Et pour l’instant, c’est ça ou barrer !

Depuis ce départ pour le moins inattendu, alors que nous voulions compléter nos réserves d’eau avant Dakar, notre dessalinisateur ne crache que de l’air.

Un élément positif toutefois. Depuis Dakhla le vent est avec nous. Nous avançons sous génois seul avec une moyenne de 5,5 nœuds, nous éloignant des côtes mauritaniennes réputées dangereuses (peu de fond et embarcations de pêche nombreuses).

Nous aspirerions juste à quelques degrés de plus. Car depuis Dakhla, le climat tropical, nous ne l’avons pas bien senti !

Samedi 25 août -16 heures

Il reste 337 milles soient  un peu plus de 67 heures.

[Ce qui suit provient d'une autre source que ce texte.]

(** X25: The teacher's timetable has the six days Monday to Saturday and no
    other.  Each lists the teacher's non-break periods of that day whose
    subject and class exist, in ascending period number.  The total counts
    all such periods, so one scheduled on a Sunday is counted and listed
    nowhere; on a Sunday the number of today's periods is zero.  All this
    with a clock a Date can hold; with any other the page is the empty one
    of the error path, with no day and no period. *)
Theorem teacher_timetable_days off subjects db teacherId now :
  let page := teacher_timetable off subjects db teacherId now in
  (clock_in_range off now →
     (∀ d, 1 ≤ d ≤ 6 →
        ∃ entry, tt_timetable page !! d = Some entry
          ∧ (∀ p, p ∈ ds_periods entry ↔
                  p ∈ teacher_periods subjects db teacherId
                  ∧ tp_day_of_week p = d)
          ∧ StronglySorted (le_on tp_period_number) (ds_periods entry))
     ∧ (∀ d, ¬ 1 ≤ d ≤ 6 → tt_timetable page !! d = None)
     ∧ tt_totalPeriods page = length (teacher_periods subjects db teacherId)
     ∧ (getCurrentDayOfWeek off now = Some 7 → tt_todayPeriods page = 0%nat)
     ∧ (∀ p, p ∈ teacher_periods subjects db teacherId →
             tp_day_of_week p = 7 →
             (0 < tt_totalPeriods page)%nat
             ∧ ∀ d entry, tt_timetable page !! d = Some entry →
                          p ∉ ds_periods entry))
  ∧ (¬ clock_in_range off now →
     tt_timetable page = ∅ ∧ tt_totalPeriods page = 0%nat
     ∧ tt_todayPeriods page = 0%nat ∧ tt_currentPeriodInfo page = None).
Proof.
  intros page. subst page. unfold teacher_timetable. split; intros Hclock.
  2:{ destruct (clock_out_of_range off now Hclock) as [Hday _].
      by rewrite Hday. }
  rewrite (getCurrentDayOfWeek_ist off now Hclock).
  rewrite (getCurrentTime_ist off now Hclock).
  fold (teacher_periods subjects db teacherId).
  set (allPeriods := merge_sort by_day_and_number
                       (teacher_periods subjects db teacherId)).
  cbn [imap foldl compose tt_timetable tt_totalPeriods tt_todayPeriods].
  simpl Z.add.
  set (init := insert (Z.of_nat 5 + 1) _ _ : gmap Z DaySchedule).
  assert (∀ d, 1 ≤ d ≤ 6 → ∃ name, init !! d = Some (mkDaySchedule name []))
    as Hinit.
  { intros d Hd.
    assert (d = 1 ∨ d = 2 ∨ d = 3 ∨ d = 4 ∨ d = 5 ∨ d = 6) as Hcases by lia.
    unfold init.
    destruct_or! Hcases; subst d;
      rewrite ?lookup_insert_ne by done; rewrite lookup_insert_eq;
      by eexists. }
  assert (∀ d, ¬ 1 ≤ d ≤ 6 → init !! d = None) as Hnone.
  { intros d Hd. unfold init. rewrite !lookup_insert_ne by lia.
    apply lookup_empty. }
  assert (length allPeriods = length (teacher_periods subjects db teacherId))
    as Hlen by (unfold allPeriods; by rewrite merge_sort_Permutation).
  assert (∀ d, ¬ 1 ≤ d ≤ 6 → foldl push_period init allPeriods !! d = None)
    as Hnone'.
  { intros d Hd. by rewrite foldl_push_period_lookup, Hnone. }
  assert (∀ d entry, foldl push_period init allPeriods !! d = Some entry →
            1 ≤ d ≤ 6
            ∧ ds_periods entry = filter (λ p, tp_day_of_week p = d) allPeriods)
    as Hsome.
  { intros d entry Hentry.
    destruct (decide (1 ≤ d ≤ 6)) as [Hd|Hd].
    2:{ by rewrite Hnone' in Hentry. }
    split; [done|]. rewrite foldl_push_period_lookup in Hentry.
    destruct (Hinit d Hd) as [name Hname]. rewrite Hname in Hentry.
    by simplify_eq/=. }
  split_and!.
  - intros d Hd. destruct (Hinit d Hd) as [name Hname].
    rewrite foldl_push_period_lookup, Hname. simpl.
    eexists. split; [done|]. simpl. split.
    + intros p. rewrite list_elem_of_filter. unfold allPeriods.
      rewrite merge_sort_Permutation. tauto.
    + apply StronglySorted_day, StronglySorted_merge_sort; apply _.
  - exact Hnone'.
  - exact Hlen.
  - intros [= ->]. by rewrite Hnone' by lia.
  - intros p Hp Hday. split.
    + rewrite Hlen. destruct (teacher_periods subjects db teacherId);
        [by apply elem_of_nil in Hp|simpl; lia].
    + intros d entry [Hd ->]%Hsome [Hpd _]%list_elem_of_filter. lia.
Qed.

(** Teacher 2 on Sunday 10 March 2024 at 09:30; and the same instant with
    a manual offset of 2e11 minutes. *)
Lemma teacher_timetable_days_witness :
  (tt_totalPeriods (teacher_timetable 0 [1] sample_db 2
                      (mar_11_0930 - 86400000))
   = length (teacher_periods [1] sample_db 2)
   ∧ tt_todayPeriods (teacher_timetable 0 [1] sample_db 2
                        (mar_11_0930 - 86400000)) = 0%nat)
  ∧ tt_timetable (teacher_timetable 200000000000 [1] sample_db 2 mar_11_0930)
    = ∅.
Proof.
  split.
  - destruct (proj1 (teacher_timetable_days 0 [1] sample_db 2
                       (mar_11_0930 - 86400000)))
      as (_ & _ & Htotal & Htoday & _); [by_decide|].
    split; [done|]. apply Htoday. by vm_compute.
  - apply (proj2 (teacher_timetable_days 200000000000 [1] sample_db 2
                    mar_11_0930)).
    by_decide.
Defined.
Lemma loading_invariant_step (w : World) (ev : Event) :
  reachable w ->
  (inflight w = [] -> isLoading (ui w) = false) ->
  inflight (fst (step w ev)) = [] ->
  isLoading (ui (fst (step w ev))) = false.
Proof.
  intros Hw IH Hempty.
  destruct (fetch_deps_changed (calls_of (handler w ev))) eqn:Hdeps.
  - exfalso. revert Hempty. unfold step. cbn [fst inflight]. unfold effects_of.
    rewrite effects_suspended, Hdeps.
    pose proof (reachable_label _ (reachable_step w ev Hw)) as Hl.
    rewrite currency_step in Hl.
    destruct (Currency.label (currency (rendered w ev))); [|congruence].
    intro H. apply app_eq_nil in H. destruct H as [_ H]. discriminate H.
  - destruct (isLoading_step_no_fetch w ev Hdeps) as [Hload Hinfl].
    rewrite Hload. rewrite Hinfl in Hempty.
    destruct ev as [k | k | c s | v | i o];
      try (rewrite isLoading_ui_handler; [now apply IH | discriminate]).
    cbn [still_inflight] in Hempty. unfold rendered.
    rewrite (settled_calls w i o Hw).
    destruct (Nat.ltb_spec i (List.length (inflight w))) as [Hi | Hi].
    + destruct o; reflexivity.
    + apply nth_error_None in Hi.
      rewrite (remove_nth_out_of_range _ _ Hi) in Hempty. now apply IH.
Qed.

(** X9: The loading flag and the pending requests.  In every reachable state
    with no request pending the flag is off: the spinner never outlives the
    requests.  The converse fails: when one of several pending requests
    settles, the flag goes off although the others are still pending. *)
Theorem loading_flag_and_pending_requests :
  (forall w : World,
      reachable w -> inflight w = [] -> isLoading (ui w) = false)
  /\ (forall (w : World) (i : nat) (o : Outcome),
        reachable w ->
        i < List.length (inflight w) ->
        2 <= List.length (inflight w) ->
        isLoading (ui (fst (step w (FetchSettled i o)))) = false
        /\ inflight (fst (step w (FetchSettled i o))) <> []).
Proof.
  split.
  - intros w [evs ->].
    apply (run_invariant
             (fun w => reachable w
                       /\ (inflight w = [] -> isLoading (ui w) = false))
             (fun _ => True)).
    + intros w ev _ [Hw IH]. split; [now apply reachable_step|].
      now apply loading_invariant_step.
    + apply Forall_forall. trivial.
    + split; [now exists [] | discriminate].
  - intros w i o Hw Hi Htwo.
    assert (Hdeps : fetch_deps_changed
                      (calls_of (handler w (FetchSettled i o))) = false).
    { rewrite (settled_calls w i o Hw).
      destruct (Nat.ltb i (List.length (inflight w))), o; reflexivity. }
    destruct (isLoading_step_no_fetch _ _ Hdeps) as [-> ->].
    split.
    + unfold rendered. rewrite (settled_calls w i o Hw).
      apply Nat.ltb_lt in Hi. rewrite Hi. now destruct o.
    + cbn [still_inflight]. intro Hnil.
      pose proof (length_remove_nth i (inflight w) Hi) as Hlen.
      rewrite Hnil in Hlen. simpl in Hlen. lia.
Qed.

Nous ne parvenons toujours pas à réaliser que nous faisons route vers le Sénégal.

Notre pauvre petit pilote tient le coup malgré tout et nous dirige à une vitesse moyenne de 5 nœuds, toujours avec quelques écarts de cap.

Si vous ne nous croyez pas, en voici la preuve :
   

Pour les non initiés, ceci est un GPS portable (l’autre étant H.S.).
Cet appareil indique de haut en bas : le cap à suivre – le cap suivi – la vitesse – les milles restant à parcourir.

Il ne fait ni la lessive, ni la cuisine…Dommage !!!

Aujourd’hui, nous avons essayé d’installer le tangon.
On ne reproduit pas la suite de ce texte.